Photo courtesy of Omer Bajwa
The MSA now holds several major Muslim events throughout the year, from the lavish Eid Banquet in Commons (which Yale College Dean Jonathan Holloway attended this past October) to the Yale-hosted spring Ivy Muslim Conference, which brings together hundreds of Muslim students from across the Ivy League for two days of spiritual reflection and social activities. A halaqa, an hourlong Islamic gathering headed by the chaplain, is held every Monday, and students enjoy a halal dinner at the Timothy Dwight dining hall every Wednesday. The MSA also runs ordinary social events like trips to a bowling alley and stargazing. And, most importantly of all, the MSA strives to be a safe space where members can be brothers and sisters, helping each other remain spiritually grounded in their shared faith.
In addition to hiring a Muslim chaplain, students say Yale’s senior administration is making an effort to increase collaboration with the Muslim community. Holloway recently held a meeting with members of the MSA, hearing their concerns and proposed solutions to long-standing issues.
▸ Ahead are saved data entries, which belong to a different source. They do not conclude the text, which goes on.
(** ** Symbolic execution *)

(** What no operation undoes: events, recorded transitions, delivered deliveries. *)
Record extends (s s' : db) : Prop := MkExtends {
  ext_events : events s ⊆ events s';
  ext_transitions : transitions s `prefix_of` transitions s';
  ext_deliveries wid w : deliveries s !! wid = Some w →
    ∃ w', deliveries s' !! wid = Some w' ∧ same_delivery w w' ∧
          (w_status w = SUCCEEDED → w' = w) ∧ w_version w ≤ w_version w' }.
#[export] Instance extends_refl : Reflexive extends.
Proof. intros s. split; [done..|]. intros wid w Hw. by exists w. Qed.
#[export] Instance extends_trans : Transitive extends.
Proof.
  intros s1 s2 s3 [A1 A2 A3] [B1 B2 B3]. split; [by etrans..|].
  intros wid w (w2 & H2 & (?&?&?) & E2 & V2)%A3. destruct (B3 _ _ H2) as (w3 & H3 & (?&?&?) & E3 & V3).
  exists w3. split_and!; [done| |naive_solver|lia]. unfold same_delivery. split_and!; congruence.
Qed.
Lemma webhook_extends_tables s1 s1' s2 s2' :
  extends s1 s2 → events s1' = events s1 → transitions s1' = transitions s1 →
  deliveries s1' = deliveries s1 → events s2' = events s2 → transitions s2' = transitions s2 →
  deliveries s2' = deliveries s2 → extends s1' s2'.
Proof. intros [A1 A2 A3] E1 E2 E3 F1 F2 F3. split; rewrite ?E1, ?E2, ?E3, ?F1, ?F2, ?F3; auto. Qed.

Section exec.
Context `{Entropy, Tokens, Sha256}.

Lemma wp_append_transition now wid w from reason (Q : () → db → Prop) s :
(∀ id n, Q () (MkDb (destinations s) (deliveries s) (events s) (transitions s ++
   [MkTransition id (w_organization_id w) (w_project_id w) wid
      (latest_sequence wid (transitions s) + 1) from (w_status w) reason (w_attempt_count w) None now])
   (secret_versions s) (idempotency s) (audits s) n)) →
wp (append_transition now wid w from reason) Q s.
Proof.
intros HQ. unfold append_transition. do 3 wp_step.
intros id s1 [= <- <-]. do 4 wp_step. wp_step. apply HQ.
Qed.

Lemma inv_latest s wid : inv s →
latest_sequence wid (transitions s) = Z.of_nat (length (log_of wid (transitions s))).
Proof. intros HI. eapply log_latest, (inv_log _ _ _ _ HI). Qed.

(** A delivery and its log move together. *)
Lemma webhook_wp_move {B} now wid w w' reason (k : M db B) (Q : B → db → Prop) s :
inv s → deliveries s !! wid = Some w → same_delivery w w' → delivery_ok w' →
moves (Some (w_status w)) (w_status w') → w_version w ≤ w_version w' →
(∀ s', inv s' → extends s s' → destinations s' = destinations s →
       deliveries s' = <[wid := w']> (deliveries s) → wp k Q s') →
wp (update_delivery wid w' ;; append_transition now wid w' (Some (w_status w)) reason ;; k) Q s.
Proof.
intros HI Hw Hsame Hok Hm Hv Hk. wp_step. unfold update_delivery. wp_step. wp_step.
apply wp_append_transition. intros id n. apply Hk; [| |done|done].
- eapply webhook_inv_move; eauto. exact (f_equal (λ z, z + 1) (inv_latest s wid HI)).
- split; cbn; [done|by eexists|]. intros i x Hx.
  destruct (decide (i = wid)) as [->|Hne]; [|exists x; by rewrite lookup_insert_ne].
  simplify_eq. exists w'. rewrite lookup_insert_eq. split_and!; [done..| |done].
  intros Hs. rewrite Hs in Hm. inversion Hm.
Qed.

(** A destination is rewritten; deliveries and events stay. *)
Lemma wp_update_destination {B} did d d' (k : M db B) (Q : B → db → Prop) s :
inv s → destinations s !! did = Some d → same_destination d d' → destination_ok d' →
(∀ s', inv s' → extends s s' → destinations s' = <[did := d']> (destinations s) →
       deliveries s' = deliveries s → wp k Q s') →
wp (update_destination did d' ;; k) Q s.
Proof.
intros HI Hd Hsame Hok Hk. wp_step. unfold update_destination. wp_step. apply Hk; [|..|done|done].
- by eapply inv_update_destination.
- by apply (webhook_extends_tables s s s).
Qed.

(** ** Every operation preserves the invariant *)

Definition keeps (s s' : db) : Prop := inv s' ∧ extends s s'.

(** An object of the destination loaded at any time: what rotations, verifications and
  outcomes change may differ from the row. *)
Definition loaded_from (d row : WebhookDestination) : Prop :=
d_organization_id d = d_organization_id row ∧ d_project_id d = d_project_id row ∧ d_name d = d_name row ∧
d_endpoint_url d = d_endpoint_url row ∧ d_endpoint_origin d = d_endpoint_origin row ∧ d_event_types d = d_event_types row ∧
d_failure_threshold d = d_failure_threshold row ∧ d_signing_secret_id d = d_signing_secret_id row ∧
d_created_by_user_id d = d_created_by_user_id row ∧ d_created_at d = d_created_at row.
Definition object_of (o : option WebhookDestination) did s : Prop :=
∀ d row, o = Some d → destinations s !! did = Some row → loaded_from d row.

Lemma enqueue_spec now o pid did eid max s :
inv s → object_of o did s → wp (enqueue_webhook_delivery now o pid did eid max) (λ wid s', keeps s s' ∧
  destinations s' = destinations s ∧ events s' = events s ∧
  ∃ w, deliveries s' !! wid = Some w ∧ w_destination_id w = did ∧ w_event_id w = eid) s.
Proof.
intros HI Ho. unfold enqueue_webhook_delivery. wp_step. wp_step. breflect. do 2 wp_step.
destruct (head _) as [[wid w]|] eqn:Hh.
{ apply head_select_Some in Hh as [Hw Hm]. breflect. wp_step. split_and!; [done..|by exists w]. }
pose proof (head_select_None _ _ Hh) as Hno. do 4 wp_step.
destruct (destinations s !! did) as [row|] eqn:Hd; [|wp_step].
destruct (events s !! eid) as [e|] eqn:He; [|wp_step]. cbv zeta. set (d := default row o).
assert (d_event_types d = d_event_types row) as Het.
{ unfold d. destruct o as [d'|]; [|done]. by destruct (Ho d' row eq_refl Hd) as (_ & _ & _ & _ & _ & ? & _). }
clearbody d. wp_step. wp_step. breflect. rewrite Het in *.
set (w := MkDelivery _ _ _ _ _ _ _ _ _ _ _ _ _ _ _ _ _ _ _ _ _ _ _ _ _).
wp_step. unfold insert_delivery. wp_step. intros wid s1 [= <- <-]. repeat wp_step.
apply wp_append_transition. intros id n. wp_step. breflect.
assert (deliveries s !! uuid4 (rng s) = None) as Hfresh by by apply eq_None_not_Some.
split_and!; [split| | |].
- eapply (inv_new_delivery _ _ _ _ _ w row e); try done.
  + unfold delivery_ok, status_shape, replay_shape, unclaimed. cbn. split_and!; try lia; try done.
    left. done.
  + intros i x Hx H1' H2'. specialize (Hno _ _ Hx). cbn in Hno, H1', H2'.
    rewrite !bool_decide_eq_true_2 in Hno by done. done.
  + exact (f_equal (λ z, z + 1) (inv_latest s _ HI)).
- split; cbn; [done|by eexists|]. intros i x Hx. exists x.
  rewrite lookup_insert_ne; [done|congruence].
- done.
- done.
- exists w. cbn. by rewrite lookup_insert_eq.
Qed.

Lemma count_failure_ok now d :
destination_ok d → d_status d ≠ DISABLED → destination_ok (count_failure now d).
Proof.
unfold destination_ok, count_failure. intros (? & ? & ? & ? & ?) Hne. cbv zeta.
destruct (_ <=? _) eqn:E; cbn; breflect.
- split_and!; try lia; done.
- split_and!; try lia; done.
Qed.

Lemma count_failure_same now d : same_destination d (count_failure now d).
Proof. unfold count_failure, same_destination. cbv zeta. by destruct (_ <=? _). Qed.

Lemma enqueue_loop now pid eid (rows : list (uuid * WebhookDestination)) s :
inv s → wp (for_each (λ x : uuid * WebhookDestination,
    enqueue_webhook_delivery now None pid x.1 eid 5 ;; mret ()) rows) (λ _ s',
  keeps s s' ∧ destinations s' = destinations s ∧
  ∀ x, x ∈ rows → ∃ wid w, deliveries s' !! wid = Some w ∧ w_destination_id w = x.1 ∧
                           w_event_id w = eid) s.
Proof.
revert s. induction rows as [|x rows IH]; intros s HI; cbn [for_each].
- apply wp_ret. split_and!; [done..|]. by intros x ?%not_elem_of_nil.
- wp_step. wp_step. eapply wp_mono; [|by apply enqueue_spec].
  intros wid s1 ([HI1 He1] & Hd1 & _ & w & Hw & Hwd & Hwe). wp_step.
  eapply wp_mono; [|by apply IH]. intros [] s2 ([HI2 He2] & Hd2 & Hall). split_and!.
  + split; [done|by etrans].
  + congruence.
  + intros y [->|Hy]%elem_of_cons; [|by apply Hall].
    destruct (ext_deliveries _ _ He2 _ _ Hw) as (w2 & Hw2 & (? & ? & ?) & _).
    exists wid, w2. split_and!; congruence.
Qed.

Lemma enqueue_matching_spec now eid e s :
inv s → wp (enqueue_matching_webhook_deliveries now eid e) (λ _ s', keeps s s' ∧
  destinations s' = destinations s ∧
  ∀ did d, destinations s !! did = Some d → matching e did d = true →
    ∃ wid w, deliveries s' !! wid = Some w ∧ w_destination_id w = did ∧ w_event_id w = eid) s.
Proof.
intros HI. unfold enqueue_matching_webhook_deliveries. do 2 wp_step.
eapply wp_mono; [|by apply enqueue_loop]. intros [] s' (Hk & Hd & Hall). split_and!; [done..|].
intros did d Hdd Hm. apply (Hall (did, d)). by apply elem_of_select.
Qed.

Lemma delivery_lookup s wid w : inv s → deliveries s !! wid = Some w → delivery_ok w.
Proof. intros HI. apply (inv_delivery _ _ _ _ HI). Qed.
(** ** The instants of a schedule *)

(** The abstract specification of a cadence: one instant, or one every interval. *)
Definition occurrence (r : Schedule) (t : time) : Prop :=
  match sc_interval_seconds r with
  | None => t = sc_starts_at r
  | Some n => ∃ k, 0 ≤ k ∧ t = sc_starts_at r + seconds (k * n)
  end.

(** *** The division of delays *)

(** Rounding stays between integers. *)
Lemma round_ge n d k : 0 < d → k * d ≤ n → k ≤ round_half_even n d.
Proof.
  intros Hd Hk. assert (k ≤ n / d) by (apply Z.div_le_lower_bound; lia). unfold round_half_even. cbv zeta.
  repeat case_match; lia.
Qed.
Lemma round_lt n d k : 0 < d → 2 * n < (2 * k - 1) * d → round_half_even n d < k.
Proof.
  intros Hd Hk. pose proof (Z.div_mod n d). pose proof (Z.mod_pos_bound n d).
  unfold round_half_even. cbv zeta. set (q := n / d) in *. set (r := n mod d) in *.
  assert (q < k ∧ (q = k - 1 → 2 * r < d)) as [Hq Hr] by (split; nia).
  destruct (Z.ltb_spec (2 * r) d); [done|]. repeat case_match; nia.
Qed.

(** Up to [horizon] seconds of delay (272 years) a double is finer than a microsecond. *)
Definition horizon : time := seconds (2 ^ 33).
Definition on_time (t now : time) : Prop := now - t < horizon.

Lemma jumps_spec e n : 0 ≤ e → 0 < n →
  e < seconds (jumps e n * n) ∧ (e < horizon → jumps e n = e / seconds n + 1).
Proof.
  intros He Hn. unfold jumps, total_seconds, seconds, horizon, seconds. set (k := Z.max 0 (52 - Z.log2 (e / 1000000))).
  assert (0 ≤ k) as Hk by lia. pose proof (Z.pow_pos_nonneg 2 k ltac:(lia) Hk) as Hpow.
  assert (e < 2 ^ 33 * 1000000 → 2 ^ 20 ≤ 2 ^ k) as Hfine.
  { intros Hh. apply Z.pow_le_mono_r; [lia|]. assert (e / 1000000 < 2 ^ 33) as Hs by (apply Z.div_lt_upper_bound; lia).
    assert (Z.log2 (e / 1000000) ≤ 32); [|lia]. pose proof (Z.div_pos e 1000000).
    destruct (Z.le_gt_cases (e / 1000000) 0) as [Hz|Hz]; [by rewrite Z.log2_nonpos|]. apply Z.log2_lt_pow2 in Hs; lia. }
  clearbody k. set (p := 2 ^ k) in *. set (m := round_half_even (e * p) 1000000).
  set (q := e / (n * 1000000)). pose proof (Z.div_mod e (n * 1000000)) as Hdm.
  pose proof (Z.mod_pos_bound e (n * 1000000)) as Hmod. fold q in Hdm. set (r := e mod (n * 1000000)) in *.
  assert (0 < n * 1000000) as Hw by lia. specialize (Hdm ltac:(lia)). specialize (Hmod Hw).
  assert (0 < n * p) as Hnp by nia.
  assert (q * (n * p) ≤ m) as Hlow by (apply round_ge; [done|]; rewrite Hdm; nia).
  assert (q ≤ m / (n * p)) as Hq by (apply Z.div_le_lower_bound; lia).
  split; [nia|]. intros Hh. specialize (Hfine Hh). f_equal.
  assert (m < (q + 1) * (n * p)) as Hup by (apply round_lt; [done|]; rewrite Hdm; nia).
  assert (m / (n * p) < q + 1) by (apply Z.div_lt_upper_bound; lia). lia.
Qed.

(** [t] is an instant of the grid [t0 + k * n], [k >= 1], after [now]; and the first one
    when the delay is within the horizon. *)
Lemma next_instant_spec t0 now n :
  0 < n →
  let t := next_instant t0 now n in
  now < t ∧ t0 < t ∧ (∃ k, 1 ≤ k ∧ t = t0 + seconds (k * n)) ∧
  (on_time t0 now → ∀ j, 1 ≤ j → t0 + seconds (j * n) < t → t0 + seconds (j * n) ≤ now).
Proof.
  intros Hn t. unfold t, next_instant. clear t. set (e := Z.max 0 (now - t0)).
  destruct (jumps_spec e n) as [Hlt Heq]; [lia|done|]. unfold seconds, horizon, on_time in *. set (k := jumps e n) in *.
  assert (1 ≤ k) by nia. split_and!; [lia|nia|by exists k|]. intros Ht j Hj Hjk.
  specialize (Heq ltac:(unfold horizon, seconds in *; lia)).
  pose proof (Z.div_mod e (n * 1000000)). pose proof (Z.mod_pos_bound e (n * 1000000)).
  assert (j ≤ e / (n * 1000000)) by nia. assert (0 < j * n) by nia.
  assert (j * n * 1000000 ≤ e) by nia. lia.
Qed.

(** ** Invariant *)

Definition count_of (o : trigger_outcome) (r : Schedule) : Z :=
  match o with FIRED => sc_fired_count r | SKIPPED => sc_skipped_count r | FAILED => sc_failed_count r end.
Definition is_trigger (id : uuid) (o : trigger_outcome) (g : ScheduleTrigger) : bool :=
  bool_decide (tg_schedule_id g = id) && bool_decide (tg_outcome g = o).

(** The checks the database declares on schedules. *)
Definition schedule_ok (r : Schedule) : Prop :=
  60 ≤ sc_misfire_grace_seconds r ≤ 86400 ∧
  match sc_cadence_kind r, sc_interval_seconds r with
  | ONCE, None => True
  | INTERVAL, Some n => 60 ≤ n ≤ 31536000
  | _, _ => False
  end ∧
  (sc_status r = COMPLETED → sc_cadence_kind r = ONCE) ∧
  (sc_status r = COMPLETED → sc_next_fire_at r = None) ∧
  (∀ t, sc_next_fire_at r = Some t → occurrence r t ∧ representable t = true).

(** Skipping is for missed instants under the [SKIP] policy only. *)
Definition outcome_ok (r : Schedule) (g : ScheduleTrigger) : Prop :=
  let missed := tg_scheduled_for g <? tg_observed_at g - seconds (sc_misfire_grace_seconds r) in
  match tg_outcome g with
  | SKIPPED => missed = true ∧ sc_missed_run_policy r = SKIP ∧ tg_reason g = "MISSED_WINDOW"%string
      ∧ tg_run_id g = None ∧ tg_error_code g = None
  | FAILED => (missed = true → sc_missed_run_policy r = FIRE_ONCE) ∧
      tg_reason g = "RUN_CREATION_REJECTED"%string ∧ tg_run_id g = None ∧ is_Some (tg_error_code g)
  | FIRED => (missed = true → sc_missed_run_policy r = FIRE_ONCE) ∧
      tg_reason g = (if missed then "MISSED_FIRE_ONCE" else "DUE")%string ∧ is_Some (tg_run_id g)
      ∧ tg_error_code g = None
  end.

Definition trigger_ok (r : Schedule) (g : ScheduleTrigger) : Prop :=
  occurrence r (tg_scheduled_for g) ∧ tg_scheduled_for g ≤ tg_observed_at g ∧ outcome_ok r g ∧
  tg_organization_id g = sc_organization_id r ∧ tg_project_id g = sc_project_id r.

Definition covered (T : gmap uuid ScheduleTrigger) (id : uuid) (t : time) : Prop :=
  ∃ tid g, T !! tid = Some g ∧ tg_schedule_id g = id ∧ tg_scheduled_for g ≤ t ≤ tg_observed_at g.

(** [timely]: no schedule was dispatched later than the horizon. *)
Record inv_on (timely : Prop) (S : gmap uuid Schedule) (T : gmap uuid ScheduleTrigger) : Prop := {
  inv_ok : ∀ id r, S !! id = Some r → schedule_ok r;
  inv_names : ∀ i j r r', S !! i = Some r → S !! j = Some r' →
    sc_project_id r = sc_project_id r' → sc_name r = sc_name r' → i = j;
  inv_trigger : ∀ tid g, T !! tid = Some g → ∃ r, S !! tg_schedule_id g = Some r ∧ trigger_ok r g ∧
    ∀ t, sc_next_fire_at r = Some t → tg_scheduled_for g < t;
  inv_once : ∀ i j g g', T !! i = Some g → T !! j = Some g' →
    tg_schedule_id g = tg_schedule_id g' → tg_scheduled_for g = tg_scheduled_for g' → i = j;
  inv_counts : ∀ id r o, S !! id = Some r → count_of o r = countZ (is_trigger id o) T;
  inv_cover : timely → ∀ id r t, S !! id = Some r → occurrence r t →
    (∀ n, sc_next_fire_at r = Some n → t < n) → covered T id t }.

Definition inv {RS} (timely : Prop) (s : db RS) : Prop := inv_on timely (schedules s) (triggers s).

(** What no operation changes of a schedule. *)
Record same_definition (r r' : Schedule) : Prop := {
  sd_organization : sc_organization_id r' = sc_organization_id r;
  sd_project : sc_project_id r' = sc_project_id r;
  sd_agent : sc_agent_id r' = sc_agent_id r;
  sd_version : sc_agent_version_id r' = sc_agent_version_id r;
  sd_build : sc_build_id r' = sc_build_id r;
  sd_name : sc_name r' = sc_name r;
  sd_cadence : sc_cadence_kind r' = sc_cadence_kind r;
  sd_starts : sc_starts_at r' = sc_starts_at r;
  sd_interval : sc_interval_seconds r' = sc_interval_seconds r;
  sd_policy : sc_missed_run_policy r' = sc_missed_run_policy r;
  sd_grace : sc_misfire_grace_seconds r' = sc_misfire_grace_seconds r;
  sd_payload : sc_run_payload r' = sc_run_payload r;
  sd_user : sc_created_by_user_id r' = sc_created_by_user_id r;
  sd_created : sc_created_at r' = sc_created_at r }.

#[export] Instance same_definition_preorder : PreOrder same_definition.
Proof. split; [by intros r|]. intros r1 r2 r3 [] []. split; congruence. Qed.

Lemma same_definition_occurrence r r' t : same_definition r r' → occurrence r' t ↔ occurrence r t.
Proof. intros Hs. unfold occurrence. by rewrite (sd_starts _ _ Hs), (sd_interval _ _ Hs). Qed.

Lemma same_definition_trigger r r' g : same_definition r r' → trigger_ok r g → trigger_ok r' g.
Proof.
  intros Hs. unfold trigger_ok, outcome_ok. rewrite (same_definition_occurrence r r') by done.
  by rewrite (sd_organization _ _ Hs), (sd_project _ _ Hs), (sd_policy _ _ Hs), (sd_grace _ _ Hs).
Qed.

(** ** Preservation, table by table *)

Section tables.
Context (timely : Prop) (S : gmap uuid Schedule) (T : gmap uuid ScheduleTrigger) (HI : inv_on timely S T).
Yale is looking to hire a new religious studies professor for Quranic Studies, an initiative which represents an opportunity to diversify Muslim faculty representation and improve the academic diversity of the institution’s Islamic education.
With these steps, it is not impossible for Muslim students to imagine that Yale could someday truly rise above the Islamophobic paranoia that characterizes so much of modern American politics. And many hope for a future where the Muslim community can continue to grow and thrive.
“I’m just waiting for our own building. Our own Slifka Center, our own dining hall,” says Aljobeh with a laugh. “I dream big.”